▶ [To do]
Produce word for word the lines of the data below running from the one that has "(∃ b w', hasUserVoted" to the one that has "(hasUserVoted pollId userId w1).1", inclusive, and no others.
━━━━━ Data shown
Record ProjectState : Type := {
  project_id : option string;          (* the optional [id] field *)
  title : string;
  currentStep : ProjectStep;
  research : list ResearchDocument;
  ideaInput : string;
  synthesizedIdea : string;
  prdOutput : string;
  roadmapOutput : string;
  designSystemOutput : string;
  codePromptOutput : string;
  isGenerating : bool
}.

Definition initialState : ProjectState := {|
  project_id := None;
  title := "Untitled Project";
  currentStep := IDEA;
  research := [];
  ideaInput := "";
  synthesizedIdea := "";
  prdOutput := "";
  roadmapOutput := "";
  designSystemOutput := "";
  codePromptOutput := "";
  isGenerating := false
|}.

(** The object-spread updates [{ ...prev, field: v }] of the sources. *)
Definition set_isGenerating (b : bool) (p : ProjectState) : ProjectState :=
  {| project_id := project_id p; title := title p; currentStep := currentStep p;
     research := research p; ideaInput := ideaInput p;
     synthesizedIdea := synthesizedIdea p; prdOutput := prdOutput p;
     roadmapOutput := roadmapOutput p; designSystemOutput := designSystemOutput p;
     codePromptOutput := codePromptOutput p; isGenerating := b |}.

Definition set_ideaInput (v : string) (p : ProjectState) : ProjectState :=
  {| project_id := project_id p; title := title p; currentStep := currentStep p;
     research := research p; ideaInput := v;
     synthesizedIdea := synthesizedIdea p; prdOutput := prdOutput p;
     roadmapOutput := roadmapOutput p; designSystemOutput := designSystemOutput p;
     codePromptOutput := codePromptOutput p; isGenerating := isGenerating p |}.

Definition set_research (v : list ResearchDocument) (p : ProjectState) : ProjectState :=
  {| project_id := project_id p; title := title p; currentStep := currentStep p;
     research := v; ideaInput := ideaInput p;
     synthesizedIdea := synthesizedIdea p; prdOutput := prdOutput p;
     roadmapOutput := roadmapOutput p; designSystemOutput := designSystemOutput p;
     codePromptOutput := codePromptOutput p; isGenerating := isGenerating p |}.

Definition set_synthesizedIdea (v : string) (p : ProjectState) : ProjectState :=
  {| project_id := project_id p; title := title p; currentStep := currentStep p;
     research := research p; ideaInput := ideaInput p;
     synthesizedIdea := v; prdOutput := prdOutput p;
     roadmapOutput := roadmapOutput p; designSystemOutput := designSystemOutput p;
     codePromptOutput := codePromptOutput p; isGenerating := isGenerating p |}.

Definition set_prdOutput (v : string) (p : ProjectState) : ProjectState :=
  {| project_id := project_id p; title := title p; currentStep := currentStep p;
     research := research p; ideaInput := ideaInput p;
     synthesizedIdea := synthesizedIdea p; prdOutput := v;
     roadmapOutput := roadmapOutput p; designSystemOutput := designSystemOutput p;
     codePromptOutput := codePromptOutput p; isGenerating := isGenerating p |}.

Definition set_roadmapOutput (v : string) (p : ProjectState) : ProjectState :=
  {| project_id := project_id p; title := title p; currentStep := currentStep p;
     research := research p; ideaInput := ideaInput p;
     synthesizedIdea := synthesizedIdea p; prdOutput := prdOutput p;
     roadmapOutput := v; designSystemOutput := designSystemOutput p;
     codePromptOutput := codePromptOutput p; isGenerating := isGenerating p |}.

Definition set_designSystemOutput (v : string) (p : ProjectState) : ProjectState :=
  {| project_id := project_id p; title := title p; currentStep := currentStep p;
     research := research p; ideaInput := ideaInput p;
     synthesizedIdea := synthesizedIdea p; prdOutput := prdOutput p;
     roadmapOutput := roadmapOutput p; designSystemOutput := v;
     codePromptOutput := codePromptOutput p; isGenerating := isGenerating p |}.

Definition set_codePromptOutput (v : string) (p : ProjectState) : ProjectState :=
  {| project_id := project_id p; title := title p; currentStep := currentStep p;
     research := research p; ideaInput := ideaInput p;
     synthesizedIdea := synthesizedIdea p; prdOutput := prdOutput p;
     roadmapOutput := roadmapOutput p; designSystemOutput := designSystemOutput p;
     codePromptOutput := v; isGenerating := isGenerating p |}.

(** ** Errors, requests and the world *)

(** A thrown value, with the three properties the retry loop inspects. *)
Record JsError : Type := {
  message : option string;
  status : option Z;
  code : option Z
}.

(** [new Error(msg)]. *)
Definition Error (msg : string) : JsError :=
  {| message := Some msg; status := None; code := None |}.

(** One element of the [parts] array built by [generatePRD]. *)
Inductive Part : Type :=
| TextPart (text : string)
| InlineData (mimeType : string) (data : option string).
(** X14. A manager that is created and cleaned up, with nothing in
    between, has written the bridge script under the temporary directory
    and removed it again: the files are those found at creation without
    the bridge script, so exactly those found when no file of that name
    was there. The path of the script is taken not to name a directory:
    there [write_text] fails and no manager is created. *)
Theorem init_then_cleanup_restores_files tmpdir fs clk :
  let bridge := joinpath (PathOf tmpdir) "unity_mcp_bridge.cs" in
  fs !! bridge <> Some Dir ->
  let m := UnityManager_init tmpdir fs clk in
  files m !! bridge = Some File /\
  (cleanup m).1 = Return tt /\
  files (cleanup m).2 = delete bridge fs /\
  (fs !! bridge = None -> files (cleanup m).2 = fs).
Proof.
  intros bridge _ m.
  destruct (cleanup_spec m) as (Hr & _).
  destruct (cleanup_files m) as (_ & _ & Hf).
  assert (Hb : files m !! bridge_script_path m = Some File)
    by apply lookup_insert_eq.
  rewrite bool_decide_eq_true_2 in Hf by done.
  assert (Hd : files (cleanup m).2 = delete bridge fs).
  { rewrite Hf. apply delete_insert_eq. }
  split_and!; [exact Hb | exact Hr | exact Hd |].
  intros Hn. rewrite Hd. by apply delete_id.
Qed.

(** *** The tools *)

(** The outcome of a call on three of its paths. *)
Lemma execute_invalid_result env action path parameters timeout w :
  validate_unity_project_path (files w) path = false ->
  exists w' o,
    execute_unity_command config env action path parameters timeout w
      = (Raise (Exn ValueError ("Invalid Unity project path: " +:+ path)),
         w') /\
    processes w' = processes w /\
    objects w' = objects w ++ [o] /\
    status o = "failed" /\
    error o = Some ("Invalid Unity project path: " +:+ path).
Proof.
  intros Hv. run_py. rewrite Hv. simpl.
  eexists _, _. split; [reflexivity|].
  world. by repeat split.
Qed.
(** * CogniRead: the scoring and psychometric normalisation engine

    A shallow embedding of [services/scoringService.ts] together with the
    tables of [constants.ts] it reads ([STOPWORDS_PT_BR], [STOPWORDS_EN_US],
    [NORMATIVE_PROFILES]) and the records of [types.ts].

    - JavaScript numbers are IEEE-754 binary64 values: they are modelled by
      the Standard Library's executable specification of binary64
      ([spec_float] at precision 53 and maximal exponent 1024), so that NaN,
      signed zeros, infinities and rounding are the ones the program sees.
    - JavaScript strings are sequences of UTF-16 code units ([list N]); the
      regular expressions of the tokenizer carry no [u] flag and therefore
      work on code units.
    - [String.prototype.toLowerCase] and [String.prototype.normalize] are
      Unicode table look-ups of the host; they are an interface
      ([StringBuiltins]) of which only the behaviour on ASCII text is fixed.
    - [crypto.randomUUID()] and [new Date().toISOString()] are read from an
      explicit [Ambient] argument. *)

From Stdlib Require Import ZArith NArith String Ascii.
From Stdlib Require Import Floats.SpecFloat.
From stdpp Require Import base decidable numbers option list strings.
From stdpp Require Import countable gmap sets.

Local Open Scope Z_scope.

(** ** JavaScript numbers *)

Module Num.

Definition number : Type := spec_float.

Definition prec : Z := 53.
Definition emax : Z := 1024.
━━━━━━━━━━
━━━━━ Data shown
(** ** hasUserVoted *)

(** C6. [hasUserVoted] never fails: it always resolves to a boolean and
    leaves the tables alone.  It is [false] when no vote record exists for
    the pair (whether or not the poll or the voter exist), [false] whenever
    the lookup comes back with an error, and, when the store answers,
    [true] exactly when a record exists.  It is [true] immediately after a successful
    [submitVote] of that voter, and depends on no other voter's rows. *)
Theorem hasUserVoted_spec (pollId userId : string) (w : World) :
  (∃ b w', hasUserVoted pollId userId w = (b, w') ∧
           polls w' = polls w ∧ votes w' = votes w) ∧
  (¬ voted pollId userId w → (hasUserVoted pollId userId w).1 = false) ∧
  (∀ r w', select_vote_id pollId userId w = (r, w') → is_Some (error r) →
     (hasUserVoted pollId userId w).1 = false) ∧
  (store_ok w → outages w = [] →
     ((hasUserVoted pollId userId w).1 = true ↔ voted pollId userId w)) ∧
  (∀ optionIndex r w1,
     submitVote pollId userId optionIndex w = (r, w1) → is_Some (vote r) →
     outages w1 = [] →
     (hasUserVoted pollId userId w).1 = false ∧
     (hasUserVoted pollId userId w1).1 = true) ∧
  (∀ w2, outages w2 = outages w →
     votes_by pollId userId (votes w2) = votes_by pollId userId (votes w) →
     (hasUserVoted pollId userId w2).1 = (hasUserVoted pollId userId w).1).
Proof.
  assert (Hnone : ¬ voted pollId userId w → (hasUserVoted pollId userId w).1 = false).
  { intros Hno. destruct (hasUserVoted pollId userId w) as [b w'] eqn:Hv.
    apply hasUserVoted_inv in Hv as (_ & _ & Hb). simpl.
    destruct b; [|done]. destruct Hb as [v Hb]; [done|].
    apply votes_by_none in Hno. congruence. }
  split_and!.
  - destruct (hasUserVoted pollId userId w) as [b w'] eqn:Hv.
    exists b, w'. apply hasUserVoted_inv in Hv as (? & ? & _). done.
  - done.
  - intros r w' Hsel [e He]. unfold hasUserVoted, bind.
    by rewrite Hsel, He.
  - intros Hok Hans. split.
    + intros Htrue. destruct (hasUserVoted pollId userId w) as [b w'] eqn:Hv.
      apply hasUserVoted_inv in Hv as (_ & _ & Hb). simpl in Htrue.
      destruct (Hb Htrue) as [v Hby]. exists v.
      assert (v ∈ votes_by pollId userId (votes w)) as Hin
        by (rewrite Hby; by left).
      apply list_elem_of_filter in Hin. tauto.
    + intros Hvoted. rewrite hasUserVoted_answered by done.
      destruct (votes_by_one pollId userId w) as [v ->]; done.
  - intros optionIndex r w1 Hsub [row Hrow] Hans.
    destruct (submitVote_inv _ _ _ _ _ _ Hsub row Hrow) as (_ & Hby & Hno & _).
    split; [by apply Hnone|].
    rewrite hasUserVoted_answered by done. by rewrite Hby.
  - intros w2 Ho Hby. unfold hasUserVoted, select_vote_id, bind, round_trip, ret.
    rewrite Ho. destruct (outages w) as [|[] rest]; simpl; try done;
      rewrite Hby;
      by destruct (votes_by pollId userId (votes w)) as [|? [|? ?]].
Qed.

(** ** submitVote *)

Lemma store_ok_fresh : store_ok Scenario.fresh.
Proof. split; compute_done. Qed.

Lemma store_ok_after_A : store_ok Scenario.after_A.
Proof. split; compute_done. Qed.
━━━━━━━━━━
▶ [Response]
  (∃ b w', hasUserVoted pollId userId w = (b, w') ∧
           polls w' = polls w ∧ votes w' = votes w) ∧
  (¬ voted pollId userId w → (hasUserVoted pollId userId w).1 = false) ∧
  (∀ r w', select_vote_id pollId userId w = (r, w') → is_Some (error r) →
     (hasUserVoted pollId userId w).1 = false) ∧
  (store_ok w → outages w = [] →
     ((hasUserVoted pollId userId w).1 = true ↔ voted pollId userId w)) ∧
  (∀ optionIndex r w1,
     submitVote pollId userId optionIndex w = (r, w1) → is_Some (vote r) →
     outages w1 = [] →
     (hasUserVoted pollId userId w).1 = false ∧
     (hasUserVoted pollId userId w1).1 = true) ∧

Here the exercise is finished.